Not Ned Molter, a UC Berkeley astronomy graduate student. He set out to show that some bright objects can be studied just as well during twilight, when other astronomers are twiddling their thumbs, and quickly discovered a new feature on Neptune: A storm system nearly the size of Earth.
“Seeing a storm this bright at such a low latitude is extremely surprising,” said Molter, who spotted the storm complex near Neptune’s equator during a dawn test run of twilight observing at W. M. Keck Observatory on Maunakea, Hawaii. “Normally, this area is really quiet and we only see bright clouds in the mid-latitude bands, so to have such an enormous cloud sitting right at the equator is spectacular.”
This massive storm system, which was found in a region where no bright cloud has ever been seen before, is about 9,000 kilometers in length, or one-third the size of Neptune’s radius, spanning at least 30 degrees in both latitude and longitude.
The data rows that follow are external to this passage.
Lemma bind_text_last c : last (bind_text c) = Some 41%N.
Proof.
  unfold bind_text. rewrite !app_assoc. assert (uq "`)" = [34%N] ++ [41%N]) as -> by by vm_compute.
  by rewrite app_assoc, last_snoc.
Qed.

Lemma bind_line_text raw : autoTypeBindLine raw = if c_ok (autoTypeChord raw) then bind_text (chord (autoTypeChord raw)) else [].
Proof. done. Qed.

(** A line that is not the plugin's leaves the count of pairs alone. *)
Lemma lua_step_pairs s previous raw n :
  (forall c, strip_cr raw <> bind_text c) ->
  s_pairs (lua_step s previous raw n) = s_pairs s /\ s_chord (lua_step s previous raw n) = s_chord s.
Proof.
  intros H. unfold lua_step. destruct (is_lua_comment _); [done|].
  destruct (lua_bind_at _ n); cbn [s_pairs s_chord]; (destruct (isAutoTypeCommand (strip_cr raw)) eqn:E; [|done]); cbn [negb s_pairs s_chord].
  all: assert (str_eqb (strip_cr raw) (autoTypeBindLine (JStr (chord (autoTypeChord (JStr (default [] (group_text chordRe (strip_cr raw)))))))) = false) as ->;
    [|by rewrite andb_false_r].
  all: apply str_eqb_neq; rewrite bind_line_text; destruct (c_ok _); [apply H|intros Hn; rewrite Hn in E; by vm_compute in E].
Qed.

Lemma lua_loop_pairs lines : forall s previous n rest,
  Forall (fun raw => forall c, strip_cr raw <> bind_text c) lines ->
  exists s' previous' n', lua_loop s previous (lines ++ rest) n = lua_loop s' previous' rest n' /\ s_pairs s' = s_pairs s /\ s_chord s' = s_chord s.
Proof.
  induction lines as [|l lines IH]; intros s previous n rest H; [by exists s, previous, n|].
  apply Forall_cons in H as [Hl H]. cbn [app lua_loop]. destruct (lua_step_pairs s previous l n Hl) as [E1 E2].
  rewrite <- E1, <- E2. by apply IH.
Qed.

Lemma comment_is_comment : is_lua_comment (strip_cr AUTO_TYPE_BIND_COMMENT) = true /\ strip_cr AUTO_TYPE_BIND_COMMENT = AUTO_TYPE_BIND_COMMENT.
Proof. by vm_compute. Qed.

Lemma chord_plain c : forallb is_chord_unit c = true -> forallb (fun x => negb (x =? 34)%N && negb (x =? 92)%N) c = true.
Proof.
  apply forallb_impl. intros x H. destruct (N.eqb_spec x 34) as [->|]; [by vm_compute in H|].
  by destruct (N.eqb_spec x 92) as [->|]; [vm_compute in H|].
Qed.

Lemma lua_step_empty s previous n : lua_step s previous [] n = s.
Proof. by vm_compute. Qed.

(** The plugin's pair, as the panel reads it. *)
Lemma lua_loop_own s previous c n :
  forallb is_chord_unit c = true -> c_ok (autoTypeChord (JStr c)) = true -> chord (autoTypeChord (JStr c)) = c ->
  let s' := lua_loop s previous [AUTO_TYPE_BIND_COMMENT; bind_text c; []] n in
  s_pairs s' = S (s_pairs s) /\ s_chord s' = c.
Proof.
  intros Hu Hok Hc. cbn [lua_loop]. destruct comment_is_comment as [Hcom Hstrip].
  assert (lua_step s previous AUTO_TYPE_BIND_COMMENT n = s) as -> by (unfold lua_step; by rewrite Hcom).
  assert (strip_cr (bind_text c) = bind_text c) as Hs by by apply (strip_cr_id _ 41%N); [apply bind_text_last|].
  rewrite lua_step_empty.
  assert (is_lua_comment (bind_text c) = false) as Hn by by vm_compute.
  assert (isAutoTypeCommand (bind_text c) = true) as Hi by (rewrite <- (app_nil_r (bind_text c)); apply bind_text_command).
  assert (group_text chordRe (bind_text c) = Some c) as Hg.
  { unfold bind_text. change (uq "`, `" ++ ?t) with (34%N :: (drop 1 (uq "`, `") ++ t)). apply chord_group. by apply chord_plain. }
  assert (str_eqb (bind_text c) (autoTypeBindLine (JStr c)) = true) as He.
  { rewrite bind_line_text, Hok, Hc. apply str_eqb_refl. }
  unfold lua_step. rewrite Hs, Hn, Hi, Hg, Hstrip, str_eqb_refl. cbn [default from_option id negb andb].
  rewrite Hok, Hc, He. destruct (lua_bind_at _ _); done.
Qed.

Lemma separator_cases text : text <> [] -> separator text = newline \/ separator text = newline ++ newline.
Proof.
  intros H. unfold separator. destruct (last text) eqn:E; [|by apply last_None in E]. case_match; auto.
Qed.

Lemma pair_lines note line text :
  forallb (fun x => negb (10 =? x)%N) note = true -> forallb (fun x => negb (10 =? x)%N) line = true ->
  split_char 10 (text ++ separator text ++ note ++ newline ++ line ++ newline) = lines_before text ++ [note; line; []].
Proof.
  intros Hn Hl.
  assert (split_char 10 (note ++ newline ++ line ++ newline) = [note; line; []]) as Hp.
  { unfold newline, split_char. cbn [app]. rewrite (split_on_app (N.eqb 10)) by done. by rewrite (split_on_app (N.eqb 10)). }
  destruct (decide (text = [])) as [->|Hne]; [exact Hp|].
  assert (lines_before text = split_char 10 text ++ (if str_eqb (separator text) newline then [] else [[]])) as -> by by destruct text.
  destruct (separator_cases text Hne) as [-> | ->].
  - rewrite str_eqb_refl, app_nil_r. unfold newline at 1. cbn [app]. by rewrite split_char_line, Hp.
  - assert (str_eqb (newline ++ newline) newline = false) as -> by by vm_compute.
    unfold newline at 1 2. cbn [app]. rewrite split_char_line. change (10%N :: ?t) with ([] ++ 10%N :: t).
    rewrite split_char_line, Hp, <- app_assoc. done.
Qed.

Lemma append_lines line text : forallb (fun x => negb (10 =? x)%N) line = true ->
  split_char 10 (append_pair line text) = lines_before text ++ [AUTO_TYPE_BIND_COMMENT; line; []].
Proof. apply pair_lines. by vm_compute. Qed.

Lemma chord_units_line c : forallb is_chord_unit c = true -> forallb (fun x => negb (10 =? x)%N) (bind_text c) = true.
Proof.
  intros Hc. unfold bind_text. rewrite !forallb_app, !andb_true_iff. repeat split; try (by vm_compute).
  revert Hc. apply forallb_impl. intros x Hx. destruct (N.eqb_spec 10 x) as [<-|]; [by vm_compute in Hx|done].
Qed.

(** Lines of a text in which nothing is bound. *)
Lemma not_bound_line text raw c : already_bound text = false -> raw ∈ split_char 10 text -> strip_cr raw <> bind_text c.
Proof.
  intros Hb Hin H. apply own_line in H as (Ht & Hc & Hne & _). unfold already_bound in Hb. rewrite existsb_false in Hb.
  rewrite (Hb raw) in Ht; [done|]. apply elem_of_bfilter. split; [|by rewrite Hc]. unfold records.
  pose proof (split_on_nonempty (N.eqb 10) text) as Hs. fold (split_char 10 text) in Hs.
  rewrite (app_removelast_last [] Hs), elem_of_app in Hin.
  destruct (str_eqb (List.last (split_char 10 text) []) []) eqn:E.
  - destruct Hin as [Hin|Hin%list_elem_of_singleton]; [done|]. apply str_eqb_eq in E. congruence.
  - by rewrite (app_removelast_last [] Hs), elem_of_app.
Qed.

Lemma lines_before_elem text raw : raw ∈ lines_before text -> raw = [] \/ raw ∈ split_char 10 text.
Proof.
  unfold lines_before. destruct text; [by intros ?%elem_of_nil|]. rewrite elem_of_app. intros [H|H]; [by right|].
  case_match; [by apply elem_of_nil in H|]. left. by apply list_elem_of_singleton in H.
Qed.

Lemma not_bound_before text raw c : already_bound text = false -> raw ∈ lines_before text -> strip_cr raw <> bind_text c.
Proof.
  intros Hb Hin%lines_before_elem. destruct Hin as [->|Hin]; [by vm_compute|]. by eapply not_bound_line.
Qed.

Lemma records_pair note line text :
  forallb (fun x => negb (10 =? x)%N) note = true -> forallb (fun x => negb (10 =? x)%N) line = true ->
  records (text ++ separator text ++ note ++ newline ++ line ++ newline) = lines_before text ++ [note; line].
Proof.
  intros Hn Hl. unfold records. rewrite pair_lines by done.
  assert (lines_before text ++ [note; line; []] = (lines_before text ++ [note; line]) ++ [[]]) as -> by by rewrite <- app_assoc.
  rewrite last_last, removelast_last, str_eqb_refl. done.
Qed.

Lemma pair_positions_own note line l : line <> note -> Forall (fun raw => raw <> line) l ->
  pair_positions note line (l ++ [note; line]) = [length l].
Proof.
  intros Hne Hl. unfold pair_positions. rewrite length_app. cbn [length].
  assert (length l + 2 - 1 = S (length l)) as -> by lia. rewrite seq_S, List.filter_app. cbn [List.filter Nat.add].
  assert (List.filter (pair_at note line (l ++ [note; line])) (seq 0 (length l)) = []) as ->.
  { apply bfilter_none. apply Forall_forall. intros i Hi%elem_of_seq. unfold pair_at.
    rewrite (lookup_app_l l) by lia. destruct (l !! i); [|done]. destruct (decide (S i < length l)) as [Hlt|Hge].
    - rewrite (lookup_app_l l) by lia. destruct (l !! S i) as [y|] eqn:E; [|done].
      rewrite Forall_forall in Hl. apply list_elem_of_lookup_2, Hl in E. apply str_eqb_neq in E as ->. by rewrite andb_false_r.
    - assert (S i = length l + 0) as -> by lia. rewrite lookup_app_r by lia. rewrite Nat.add_0_r, Nat.sub_diag. cbn [lookup list_lookup].
      assert (str_eqb note line = false) as -> by (apply str_eqb_neq; congruence). by rewrite andb_false_r. }
  assert (pair_at note line (l ++ [note; line]) (length l) = true) as ->; [|done].
  unfold pair_at. rewrite lookup_app_r, Nat.sub_diag by lia. rewrite lookup_app_r by lia.
  assert (S (length l) - length l = 1) as -> by lia. cbn [lookup list_lookup]. by rewrite !str_eqb_refl.
Qed.

Lemma last_split_newline s : split_char 10 (s ++ newline) = split_char 10 s ++ [[]].
Proof. unfold newline. by rewrite split_char_line. Qed.

(** Taking the pair out again leaves the text's records. *)
Lemma without_own note line text :
  without_pair (lines_before text ++ [note; line]) (length (lines_before text)) = records text.
Proof.
  unfold without_pair. rewrite drop_ge by (rewrite length_app; simpl; lia). rewrite app_nil_r.
  destruct (decide (text = [])) as [->|Hne]; [done|].
  assert (lines_before text = split_char 10 text ++ (if str_eqb (separator text) newline then [] else [[]])) as El by by destruct text.
  pose proof (split_on_nonempty (N.eqb 10) text) as Hs. fold (split_char 10 text) in Hs.
  assert (forall m x, lines_before text = m ++ [x] ->
    (let blank := match length (lines_before text) with S b => str_eqb (default [] ((lines_before text ++ [note; line]) !! b)) [] | O => false end in
     take (if blank then length (lines_before text) - 1 else length (lines_before text)) (lines_before text ++ [note; line]))
    = if str_eqb x [] then m else m ++ [x]) as Hcut.
  { intros m x ->. rewrite length_app, Nat.add_1_r. cbn zeta. rewrite <- app_assoc, lookup_app_r, Nat.sub_diag by lia. cbn [lookup list_lookup app default from_option id].
    destruct (str_eqb x []); [by rewrite Nat.sub_succ, Nat.sub_0_r, take_app_length|].
    rewrite take_app_ge by lia. assert (S (length m) - length m = 1) as -> by lia. done. }
  cbn zeta in Hcut. unfold records.
  destruct (exists_last Hne) as (s & d & ->). destruct (N.eqb_spec 10 d) as [<-|Hd].
  - assert (separator (s ++ [10%N]) = newline) as Esep by (unfold separator; by rewrite last_snoc).
    rewrite Esep, str_eqb_refl, app_nil_r in El. change [10%N] with newline in *. rewrite last_split_newline in *.
    rewrite (Hcut _ _ El). by rewrite last_last, removelast_last, str_eqb_refl.
  - pose proof (last_split_char 10 s d ltac:(by apply N.eqb_neq)) as Hl. apply str_eqb_neq in Hl. rewrite Hl.
    destruct (separator_cases (s ++ [d]) Hne) as [Esep|Esep]; rewrite Esep in El.
    + rewrite str_eqb_refl, app_nil_r in El. rewrite (app_removelast_last [] Hs) in El.
      rewrite (Hcut _ _ El), Hl. by rewrite <- (app_removelast_last [] Hs).
    + assert (str_eqb (newline ++ newline) newline = false) as Hq by by vm_compute. rewrite Hq in El.
      rewrite (Hcut _ _ El), str_eqb_refl. done.
Qed.

(** The lines before the pair, without the empty one just before it. *)
Definition drop_blank (l : list jstr) : list jstr :=
  match last l with Some [] => List.removelast l | _ => l end.

Section Pairs.
Context (note line : jstr).

Lemma pair_at_split a i : pair_at note line a i = true <-> exists l r, a = l ++ note :: line :: r /\ i = length l.
Proof.
  unfold pair_at. split.
  - destruct (a !! i) as [x|] eqn:Ex; [|done]. destruct (a !! S i) as [y|] eqn:Ey; [|done].
    intros [->%str_eqb_eq ->%str_eqb_eq]%andb_true_iff. exists (take i a), (drop (S (S i)) a).
    split; [by rewrite <- (drop_S a line (S i) Ey), <- (drop_S a note i Ex), take_drop|].
    rewrite length_take. apply lookup_lt_Some in Ex. lia.
  - intros (l & r & -> & ->). rewrite lookup_app_r, Nat.sub_diag by lia. rewrite lookup_app_r by lia.
    replace (S (length l) - length l) with 1 by lia. cbn [lookup list_lookup]. by rewrite !str_eqb_refl.
Qed.

Lemma pair_positions_elem a i : i ∈ pair_positions note line a <-> exists l r, a = l ++ note :: line :: r /\ i = length l.
Proof.
  unfold pair_positions. rewrite elem_of_bfilter, pair_at_split, elem_of_seq. split; [by intros [_ H]|].
  intros (l & r & -> & ->). split; [rewrite length_app; cbn [length]; lia|eauto].
Qed.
Molter observed it getting much brighter between June 26 and July 2.
“Historically, very bright clouds have occasionally been seen on Neptune, but usually at latitudes closer to the poles, around 15 to 60 degrees north or south,” said Imke de Pater, a UC Berkeley professor of astronomy and Molter’s adviser. “Never before has a cloud been seen at or so close to the equator, nor has one ever been this bright.”
The discovery of Neptune’s mysterious equatorial cloud complex was made possible by the new Keck Visiting Scholars Program, launched this summer, which gives graduate students and post-doctoral researchers experience working at the telescope, while contributing to Keck Observatory and its scientific community.
“This result by Imke and her first-year graduate student, Ned, is a perfect example of what we’re trying to accomplish with the Keck Visiting Scholars Program,” said Anne Kinney, chief scientist at Keck Observatory. “Ned is our first visiting scholar, and his incredible work is a testament to the value of this program. It’s just been an outrageous success.”
Molter is one of eight scholars accepted into the program this year. His assignment during his six-week stay at the Observatory was to develop a more efficient method for twilight observing, making use of time that otherwise might not be used. Most observers in the Keck Observatory community peer deep into the night sky and cannot observe their targets during twilight.
“Ned had never observed before, and he’s very bright, so when Anne told me about the program, I knew he would be the perfect student for it,” said de Pater. “Now that we’ve discovered this interesting cloud complex in Neptune, Ned has a running start on a nice paper for his Ph.D. thesis.”